21 Mar 2024 | Yuval Alaluf, Elad Richardson, Sergey Tulyakov, Kfir Aberman, Daniel Cohen-Or
MyVLM: Personalizing VLMs for User-Specific Queries
This paper introduces MyVLM, a method to personalize vision-language models (VLMs) to understand and reason over user-specific concepts. The goal is to enable VLMs to generate personalized captions and answer questions about specific objects or individuals, based on a few images of the concept. The approach involves adding external concept heads to the VLM, which are trained to recognize user-specific concepts. These heads are then used to generate concept embeddings that guide the language model to incorporate the concept into its responses.
The method is applied to BLIP-2 and LLaVA, two popular VLMs, and demonstrates its effectiveness in personalized image captioning and visual question-answering. The technique allows the VLM to recognize and contextualize user-specific concepts, even when the concept appears in new images. The approach is evaluated on a new dataset containing various objects and individuals, and the results show that MyVLM can generalize to new instances of previously learned concepts while preserving the model's behavior on unrelated inputs.
The paper also discusses the limitations of MyVLM, including its reliance on the VLM's inherent biases and the quality of the concept heads. It suggests that further research is needed to improve the robustness of the method, particularly in handling images with many individuals and avoiding context leakage. Overall, MyVLM offers a promising approach to personalizing VLMs, enabling more meaningful human-computer interactions by allowing models to understand and reason over user-specific concepts.MyVLM: Personalizing VLMs for User-Specific Queries
This paper introduces MyVLM, a method to personalize vision-language models (VLMs) to understand and reason over user-specific concepts. The goal is to enable VLMs to generate personalized captions and answer questions about specific objects or individuals, based on a few images of the concept. The approach involves adding external concept heads to the VLM, which are trained to recognize user-specific concepts. These heads are then used to generate concept embeddings that guide the language model to incorporate the concept into its responses.

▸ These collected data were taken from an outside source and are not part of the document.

(** * Pomodoro timer of [server.js]: state machine and snapshot computation

    The file embeds the timer logic of [src/server.js]: the module-level
    [timer] object, the helpers [computeRemaining] and [replyWithTimer], and
    the four tool handlers [start_timer], [stop_timer], [edit_timer] and
    [get_timer], together with the completion callback that the handlers
    hand to [setTimeout].  It also embeds the input schema of the tools and
    the request listener of the HTTP server.

    Modelling conventions.
    - JavaScript numbers that hold integers (durations, timestamps) are [Z].
      The handlers compute on them with exact integer arithmetic, which is
      what the doubles of the code do up to [Number.MAX_SAFE_INTEGER].  A
      second set of definitions ([round_double], [js_requestedMs],
      [js_start_timer], [js_computeRemaining]) rounds as the doubles do; the
      two agree within the safe range, and statements about computed
      values carry that bound.
    - [null] is [None].  JavaScript truthiness is written out: a number is
      truthy unless it is 0, a timer handle (Node's [Timeout] object) is
      always truthy, [null] is falsy.
    - [Date.now()] is an explicit argument of every function that calls it.
      A handler that reads the clock twice (once in its body, once inside
      [replyWithTimer]) takes two readings, [now] and [now_r].
    - [setTimeout] / [clearTimeout] act on an explicit scheduler: a finite
      map from live handles to the delay they were scheduled with, and an
      allocation counter that makes every new handle distinct from the
      older ones.  Both closures passed to [setTimeout] (lines 124-130 and
      203-209) have the same body, [completion]. *)

From Stdlib Require Import ZArith Lia.
From stdpp Require Import base option list gmap strings.

Local Open Scope Z_scope.

Module Pomodoro.

(** ** Arguments of the tools (startTimerSchema, editTimerSchema) *)

Record Args := MkArgs {
  minutes : option Z;
  seconds : option Z;
}.

(** [args?.f ?? 0] *)
Definition arg_or_zero (f : Args → option Z) (args : option Args) : Z :=
  default 0 (args ≫= f).

(** [minutes * 60000 + seconds * 1000] with both defaults applied. *)
Definition requestedMs (args : option Args) : Z :=
  arg_or_zero minutes args * 60000 + arg_or_zero seconds args * 1000.

(** ** Timer state (lines 29-35) *)

Record Timer := MkTimer {
  durationMs : Z;
  remainingMs : Z;
  startedAt : option Z;
  isRunning : bool;
  timeoutRef : option nat;
}.

Definition initial_timer : Timer :=
  {| durationMs := 0; remainingMs := 0; startedAt := None;
     isRunning := false; timeoutRef := None |}.

(** ** The scheduler behind setTimeout / clearTimeout *)

Record Scheduler := MkScheduler {
  pending : gmap nat Z;   (* live handle ↦ delay in ms *)
  nextHandle : nat;
}.

Definition setTimeout (delay : Z) (s : Scheduler) : nat * Scheduler :=
  (nextHandle s,
   {| pending := <[nextHandle s := delay]> (pending s);
      nextHandle := S (nextHandle s) |}).

(** [clearTimeout(ref)]: a no-op for [null] and for a handle that is no
    longer live. *)
Definition clearTimeout (ref : option nat) (s : Scheduler) : Scheduler :=
  match ref with
  | Some h => {| pending := delete h (pending s); nextHandle := nextHandle s |}
  | None => s
  end.
(** A negative initial investment is a number other than zero: the
    percentage is computed against it. *)
Example negative_investment_divided :
  denominators (value_change (fun _ _ => "") 1000 (-500)) = [(-500)%float].
Proof. reflexivity. Qed.

End DashboardStats.

(* ===================================================================== *)
(** ** Bounds on the insight lists of both pages *)
(* ===================================================================== *)

Module Insights.

(** C10: the portfolio page's [generateAiInsights] returns at most five
    insights, each built from a holding that is not cash and whose
    confidence score exceeds 0.7, and the dashboard's
    [generateAiInsights] sets at most three insights. *)
Theorem insight_lists_bounded
    (toFixed : float -> nat -> string)
    (holdings : list Api.holding) (portfolios : option (list Api.portfolio)) :
  (length (PortfolioPage.generateAiInsights toFixed holdings) <= 5)%nat
  /\ Forall (PortfolioPage.from_eligible toFixed holdings)
       (PortfolioPage.generateAiInsights toFixed holdings)
  /\ (length (Dashboard.generateAiInsights toFixed portfolios) <= 3)%nat.
Proof.
  split; [|split].
  - apply PortfolioPage.insights_length.
  - apply PortfolioPage.insights_from_eligible.
  - apply Dashboard.generateAiInsights_length.
Qed.

End Insights.

(* ===================================================================== *)
(** ** pages/DepositWithdraw.jsx *)
(* ===================================================================== *)

Module DepositWithdraw.
Import Api.

Inductive transaction_type : Type := Deposit | Withdrawal.

Record transaction : Type := Transaction {
  transaction_id : float;
  type : transaction_type;
  transaction_amount : float;
  date : string;
  status : string
}.

(** The component state. *)
Record state : Type := State {
  amount : string;
  balance : float;
  portfolios : list portfolio;
  selectedPortfolio : string;
  isLoading : bool;
  transactions : list transaction
}.

(** What a handler does to the outside world, in order. *)
Inductive effect : Type :=
| ToastError (message : string)
| ToastSuccess (message : string)
| UpdatePreferences (initial_investment : float)
| UpdatePortfolio (id : string) (total_value : float)
| ConsoleError (message : string)
| FetchUserData.

Definition is_update (e : effect) : bool :=
  match e with
  | UpdatePreferences _ | UpdatePortfolio _ _ => true
  | _ => false
  end.

Section Environment.

(** Parsing and printing of numbers, and the clock. *)
Variable parseFloat : string -> float.
Variable toString : float -> string.
Variable toLocaleString : float -> string.
Variable Date_now : float.
Variable toISOString : float -> string.

(** Whether [userApi.updatePreferences] and [portfolioApi.update]
    resolve ([true]) or reject. *)
Variable preferences_saved : bool.
Variable portfolio_saved : bool.

Definition set_loading (b : bool) (st : state) : state :=
  {| amount := amount st; balance := balance st;
     portfolios := portfolios st;
     selectedPortfolio := selectedPortfolio st;
     isLoading := b; transactions := transactions st |}.

(** State after the [catch] and [finally] blocks. *)
Definition failed (st : state) (done : list effect) : state * list effect :=
  (set_loading false st,
   done ++ [ConsoleError "Withdrawal error:";
            ToastError "Failed to process withdrawal"]).

(** State after the [try] block ran to its end. *)
Definition completed (st : state) (withdrawAmount newBalance : float)
    (done : list effect) : state * list effect :=
  ({| amount := "";
      balance := newBalance;
      portfolios := portfolios st;
      selectedPortfolio := selectedPortfolio st;
      isLoading := false;
      transactions :=
        {| transaction_id := Date_now; type := Withdrawal;
           transaction_amount := withdrawAmount;
           date := toISOString Date_now;
           status := "completed" |} :: transactions st |},
   done ++ [ToastSuccess ("Successfully withdrew $"
                          +:+ toLocaleString withdrawAmount);
            FetchUserData]).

The method is applied to BLIP-2 and LLaVA, two popular VLMs, and demonstrates its effectiveness in personalized image captioning and visual question-answering. The technique allows the VLM to recognize and contextualize user-specific concepts, even when the concept appears in new images. The approach is evaluated on a new dataset containing various objects and individuals, and the results show that MyVLM can generalize to new instances of previously learned concepts while preserving the model's behavior on unrelated inputs.
The paper also discusses the limitations of MyVLM, including its reliance on the VLM's inherent biases and the quality of the concept heads. It suggests that further research is needed to improve the robustness of the method, particularly in handling images with many individuals and avoiding context leakage. Overall, MyVLM offers a promising approach to personalizing VLMs, enabling more meaningful human-computer interactions by allowing models to understand and reason over user-specific concepts.